**Exercise description:** The entries below must be repeated exactly. None may be skipped.

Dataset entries
# # #

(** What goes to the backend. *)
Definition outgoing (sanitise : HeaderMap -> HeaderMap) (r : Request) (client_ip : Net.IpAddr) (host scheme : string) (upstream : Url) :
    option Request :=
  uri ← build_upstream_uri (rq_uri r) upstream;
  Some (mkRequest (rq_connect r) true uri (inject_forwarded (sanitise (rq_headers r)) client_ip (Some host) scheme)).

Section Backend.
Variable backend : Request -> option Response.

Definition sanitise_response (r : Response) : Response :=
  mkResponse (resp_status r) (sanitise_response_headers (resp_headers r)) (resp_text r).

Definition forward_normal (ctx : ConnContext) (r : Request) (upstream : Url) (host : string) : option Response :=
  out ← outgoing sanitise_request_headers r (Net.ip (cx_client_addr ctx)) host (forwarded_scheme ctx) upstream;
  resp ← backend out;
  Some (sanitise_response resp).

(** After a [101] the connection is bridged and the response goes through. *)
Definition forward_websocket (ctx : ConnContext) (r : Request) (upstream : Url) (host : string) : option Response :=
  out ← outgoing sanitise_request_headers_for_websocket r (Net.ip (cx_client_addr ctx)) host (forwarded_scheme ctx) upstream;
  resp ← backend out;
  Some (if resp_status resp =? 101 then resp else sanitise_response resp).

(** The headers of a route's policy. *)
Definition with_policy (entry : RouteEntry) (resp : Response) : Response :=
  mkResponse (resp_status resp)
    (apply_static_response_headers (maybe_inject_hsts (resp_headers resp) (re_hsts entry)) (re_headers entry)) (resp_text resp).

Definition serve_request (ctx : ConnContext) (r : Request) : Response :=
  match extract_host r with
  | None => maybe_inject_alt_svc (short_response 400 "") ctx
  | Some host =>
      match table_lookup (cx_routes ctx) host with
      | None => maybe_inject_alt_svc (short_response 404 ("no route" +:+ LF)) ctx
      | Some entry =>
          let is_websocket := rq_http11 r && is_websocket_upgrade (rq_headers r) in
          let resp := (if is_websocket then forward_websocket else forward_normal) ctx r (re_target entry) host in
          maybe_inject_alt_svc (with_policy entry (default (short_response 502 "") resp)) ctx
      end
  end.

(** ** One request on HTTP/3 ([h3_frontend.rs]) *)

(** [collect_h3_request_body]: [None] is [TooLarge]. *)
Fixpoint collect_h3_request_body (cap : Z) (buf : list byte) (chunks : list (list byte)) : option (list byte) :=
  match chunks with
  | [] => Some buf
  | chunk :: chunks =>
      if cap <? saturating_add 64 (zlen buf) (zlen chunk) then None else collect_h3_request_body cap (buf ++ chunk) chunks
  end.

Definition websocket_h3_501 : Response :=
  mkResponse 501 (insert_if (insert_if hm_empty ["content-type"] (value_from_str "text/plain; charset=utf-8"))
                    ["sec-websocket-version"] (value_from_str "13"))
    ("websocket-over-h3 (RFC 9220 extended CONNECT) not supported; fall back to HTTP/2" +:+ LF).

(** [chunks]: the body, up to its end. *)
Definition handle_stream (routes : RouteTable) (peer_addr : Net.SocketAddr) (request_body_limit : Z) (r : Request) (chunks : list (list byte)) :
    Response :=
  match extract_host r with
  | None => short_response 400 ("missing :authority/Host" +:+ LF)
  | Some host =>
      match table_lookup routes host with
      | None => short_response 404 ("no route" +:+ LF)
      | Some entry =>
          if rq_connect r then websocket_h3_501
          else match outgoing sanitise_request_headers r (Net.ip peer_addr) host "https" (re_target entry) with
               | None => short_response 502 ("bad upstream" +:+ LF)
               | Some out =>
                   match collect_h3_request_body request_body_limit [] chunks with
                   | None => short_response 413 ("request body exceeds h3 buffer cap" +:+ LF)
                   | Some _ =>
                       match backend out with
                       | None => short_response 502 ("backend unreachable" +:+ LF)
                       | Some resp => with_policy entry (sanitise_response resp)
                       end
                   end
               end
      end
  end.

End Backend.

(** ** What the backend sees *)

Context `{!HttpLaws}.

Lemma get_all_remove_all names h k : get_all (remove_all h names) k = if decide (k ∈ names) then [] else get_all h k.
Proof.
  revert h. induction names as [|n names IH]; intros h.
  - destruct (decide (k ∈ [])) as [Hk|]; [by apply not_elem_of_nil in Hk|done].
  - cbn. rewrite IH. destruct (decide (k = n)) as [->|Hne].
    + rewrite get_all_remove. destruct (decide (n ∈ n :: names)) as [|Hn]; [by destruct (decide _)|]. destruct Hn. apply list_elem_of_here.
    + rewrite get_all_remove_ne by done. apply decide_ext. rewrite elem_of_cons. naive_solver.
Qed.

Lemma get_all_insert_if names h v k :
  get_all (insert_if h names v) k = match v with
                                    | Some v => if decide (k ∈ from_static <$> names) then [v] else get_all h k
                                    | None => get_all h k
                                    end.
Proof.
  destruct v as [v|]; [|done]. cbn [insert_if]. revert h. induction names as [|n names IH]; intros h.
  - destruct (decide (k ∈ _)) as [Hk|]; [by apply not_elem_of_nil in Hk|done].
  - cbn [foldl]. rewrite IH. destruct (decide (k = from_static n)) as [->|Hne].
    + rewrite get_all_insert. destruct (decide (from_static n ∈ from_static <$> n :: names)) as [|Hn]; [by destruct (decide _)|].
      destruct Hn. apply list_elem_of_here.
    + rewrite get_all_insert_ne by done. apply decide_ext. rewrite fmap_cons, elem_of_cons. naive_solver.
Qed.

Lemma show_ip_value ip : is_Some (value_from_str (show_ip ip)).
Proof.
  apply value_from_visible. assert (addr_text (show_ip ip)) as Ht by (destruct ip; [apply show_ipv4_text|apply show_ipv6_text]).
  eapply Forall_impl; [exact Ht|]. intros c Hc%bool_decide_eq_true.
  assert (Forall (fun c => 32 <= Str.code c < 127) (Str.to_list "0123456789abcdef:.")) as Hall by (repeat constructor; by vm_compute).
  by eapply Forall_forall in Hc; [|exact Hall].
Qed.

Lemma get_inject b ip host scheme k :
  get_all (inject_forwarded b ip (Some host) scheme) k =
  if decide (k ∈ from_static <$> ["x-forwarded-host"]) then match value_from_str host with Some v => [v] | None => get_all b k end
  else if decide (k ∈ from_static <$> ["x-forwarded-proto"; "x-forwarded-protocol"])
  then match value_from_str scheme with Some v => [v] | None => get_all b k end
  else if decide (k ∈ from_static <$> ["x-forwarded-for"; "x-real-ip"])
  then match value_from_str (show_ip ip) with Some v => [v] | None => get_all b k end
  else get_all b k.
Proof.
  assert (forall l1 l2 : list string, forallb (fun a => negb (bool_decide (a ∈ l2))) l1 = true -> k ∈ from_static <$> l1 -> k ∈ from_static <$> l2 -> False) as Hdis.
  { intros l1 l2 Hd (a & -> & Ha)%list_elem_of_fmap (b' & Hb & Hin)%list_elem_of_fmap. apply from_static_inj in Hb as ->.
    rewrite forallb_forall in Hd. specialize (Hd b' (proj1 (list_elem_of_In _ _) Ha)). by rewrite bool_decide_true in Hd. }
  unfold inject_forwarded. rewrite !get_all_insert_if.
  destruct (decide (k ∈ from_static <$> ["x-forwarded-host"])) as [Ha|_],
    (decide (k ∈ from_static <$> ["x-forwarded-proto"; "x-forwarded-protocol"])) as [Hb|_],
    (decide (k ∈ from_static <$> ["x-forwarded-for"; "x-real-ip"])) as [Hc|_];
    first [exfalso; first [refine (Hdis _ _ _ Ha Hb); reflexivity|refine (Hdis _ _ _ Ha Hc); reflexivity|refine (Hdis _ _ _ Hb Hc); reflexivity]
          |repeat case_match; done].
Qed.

# # #

**Your response:**
(** What goes to the backend. *)
Definition outgoing (sanitise : HeaderMap -> HeaderMap) (r : Request) (client_ip : Net.IpAddr) (host scheme : string) (upstream : Url) :
    option Request :=
  uri ← build_upstream_uri (rq_uri r) upstream;
  Some (mkRequest (rq_connect r) true uri (inject_forwarded (sanitise (rq_headers r)) client_ip (Some host) scheme)).

Section Backend.
Variable backend : Request -> option Response.

Definition sanitise_response (r : Response) : Response :=
  mkResponse (resp_status r) (sanitise_response_headers (resp_headers r)) (resp_text r).

Definition forward_normal (ctx : ConnContext) (r : Request) (upstream : Url) (host : string) : option Response :=
  out ← outgoing sanitise_request_headers r (Net.ip (cx_client_addr ctx)) host (forwarded_scheme ctx) upstream;
  resp ← backend out;
  Some (sanitise_response resp).

(** After a [101] the connection is bridged and the response goes through. *)
Definition forward_websocket (ctx : ConnContext) (r : Request) (upstream : Url) (host : string) : option Response :=
  out ← outgoing sanitise_request_headers_for_websocket r (Net.ip (cx_client_addr ctx)) host (forwarded_scheme ctx) upstream;
  resp ← backend out;
  Some (if resp_status resp =? 101 then resp else sanitise_response resp).

(** The headers of a route's policy. *)
Definition with_policy (entry : RouteEntry) (resp : Response) : Response :=
  mkResponse (resp_status resp)
    (apply_static_response_headers (maybe_inject_hsts (resp_headers resp) (re_hsts entry)) (re_headers entry)) (resp_text resp).

Definition serve_request (ctx : ConnContext) (r : Request) : Response :=
  match extract_host r with
  | None => maybe_inject_alt_svc (short_response 400 "") ctx
  | Some host =>
      match table_lookup (cx_routes ctx) host with
      | None => maybe_inject_alt_svc (short_response 404 ("no route" +:+ LF)) ctx
      | Some entry =>
          let is_websocket := rq_http11 r && is_websocket_upgrade (rq_headers r) in
          let resp := (if is_websocket then forward_websocket else forward_normal) ctx r (re_target entry) host in
          maybe_inject_alt_svc (with_policy entry (default (short_response 502 "") resp)) ctx
      end
  end.

(** ** One request on HTTP/3 ([h3_frontend.rs]) *)

(** [collect_h3_request_body]: [None] is [TooLarge]. *)
Fixpoint collect_h3_request_body (cap : Z) (buf : list byte) (chunks : list (list byte)) : option (list byte) :=
  match chunks with
  | [] => Some buf
  | chunk :: chunks =>
      if cap <? saturating_add 64 (zlen buf) (zlen chunk) then None else collect_h3_request_body cap (buf ++ chunk) chunks
  end.

Definition websocket_h3_501 : Response :=
  mkResponse 501 (insert_if (insert_if hm_empty ["content-type"] (value_from_str "text/plain; charset=utf-8"))
                    ["sec-websocket-version"] (value_from_str "13"))
    ("websocket-over-h3 (RFC 9220 extended CONNECT) not supported; fall back to HTTP/2" +:+ LF).

(** [chunks]: the body, up to its end. *)
Definition handle_stream (routes : RouteTable) (peer_addr : Net.SocketAddr) (request_body_limit : Z) (r : Request) (chunks : list (list byte)) :
    Response :=
  match extract_host r with
  | None => short_response 400 ("missing :authority/Host" +:+ LF)
  | Some host =>
      match table_lookup routes host with
      | None => short_response 404 ("no route" +:+ LF)
      | Some entry =>
          if rq_connect r then websocket_h3_501
          else match outgoing sanitise_request_headers r (Net.ip peer_addr) host "https" (re_target entry) with
               | None => short_response 502 ("bad upstream" +:+ LF)
               | Some out =>
                   match collect_h3_request_body request_body_limit [] chunks with
                   | None => short_response 413 ("request body exceeds h3 buffer cap" +:+ LF)
                   | Some _ =>
                       match backend out with
                       | None => short_response 502 ("backend unreachable" +:+ LF)
                       | Some resp => with_policy entry (sanitise_response resp)
                       end
                   end
               end
      end
  end.

End Backend.

(** ** What the backend sees *)

Context `{!HttpLaws}.

Lemma get_all_remove_all names h k : get_all (remove_all h names) k = if decide (k ∈ names) then [] else get_all h k.
Proof.
  revert h. induction names as [|n names IH]; intros h.
  - destruct (decide (k ∈ [])) as [Hk|]; [by apply not_elem_of_nil in Hk|done].
  - cbn. rewrite IH. destruct (decide (k = n)) as [->|Hne].
    + rewrite get_all_remove. destruct (decide (n ∈ n :: names)) as [|Hn]; [by destruct (decide _)|]. destruct Hn. apply list_elem_of_here.
    + rewrite get_all_remove_ne by done. apply decide_ext. rewrite elem_of_cons. naive_solver.
Qed.

Lemma get_all_insert_if names h v k :
  get_all (insert_if h names v) k = match v with
                                    | Some v => if decide (k ∈ from_static <$> names) then [v] else get_all h k
                                    | None => get_all h k
                                    end.
Proof.
  destruct v as [v|]; [|done]. cbn [insert_if]. revert h. induction names as [|n names IH]; intros h.
  - destruct (decide (k ∈ _)) as [Hk|]; [by apply not_elem_of_nil in Hk|done].
  - cbn [foldl]. rewrite IH. destruct (decide (k = from_static n)) as [->|Hne].
    + rewrite get_all_insert. destruct (decide (from_static n ∈ from_static <$> n :: names)) as [|Hn]; [by destruct (decide _)|].
      destruct Hn. apply list_elem_of_here.
    + rewrite get_all_insert_ne by done. apply decide_ext. rewrite fmap_cons, elem_of_cons. naive_solver.
Qed.

Lemma show_ip_value ip : is_Some (value_from_str (show_ip ip)).
Proof.
  apply value_from_visible. assert (addr_text (show_ip ip)) as Ht by (destruct ip; [apply show_ipv4_text|apply show_ipv6_text]).
  eapply Forall_impl; [exact Ht|]. intros c Hc%bool_decide_eq_true.
  assert (Forall (fun c => 32 <= Str.code c < 127) (Str.to_list "0123456789abcdef:.")) as Hall by (repeat constructor; by vm_compute).
  by eapply Forall_forall in Hc; [|exact Hall].
Qed.

Lemma get_inject b ip host scheme k :
  get_all (inject_forwarded b ip (Some host) scheme) k =
  if decide (k ∈ from_static <$> ["x-forwarded-host"]) then match value_from_str host with Some v => [v] | None => get_all b k end
  else if decide (k ∈ from_static <$> ["x-forwarded-proto"; "x-forwarded-protocol"])
  then match value_from_str scheme with Some v => [v] | None => get_all b k end
  else if decide (k ∈ from_static <$> ["x-forwarded-for"; "x-real-ip"])
  then match value_from_str (show_ip ip) with Some v => [v] | None => get_all b k end
  else get_all b k.
Proof.
  assert (forall l1 l2 : list string, forallb (fun a => negb (bool_decide (a ∈ l2))) l1 = true -> k ∈ from_static <$> l1 -> k ∈ from_static <$> l2 -> False) as Hdis.
  { intros l1 l2 Hd (a & -> & Ha)%list_elem_of_fmap (b' & Hb & Hin)%list_elem_of_fmap. apply from_static_inj in Hb as ->.
    rewrite forallb_forall in Hd. specialize (Hd b' (proj1 (list_elem_of_In _ _) Ha)). by rewrite bool_decide_true in Hd. }
  unfold inject_forwarded. rewrite !get_all_insert_if.
  destruct (decide (k ∈ from_static <$> ["x-forwarded-host"])) as [Ha|_],
    (decide (k ∈ from_static <$> ["x-forwarded-proto"; "x-forwarded-protocol"])) as [Hb|_],
    (decide (k ∈ from_static <$> ["x-forwarded-for"; "x-real-ip"])) as [Hc|_];
    first [exfalso; first [refine (Hdis _ _ _ Ha Hb); reflexivity|refine (Hdis _ _ _ Ha Hc); reflexivity|refine (Hdis _ _ _ Hb Hc); reflexivity]
          |repeat case_match; done].
Qed.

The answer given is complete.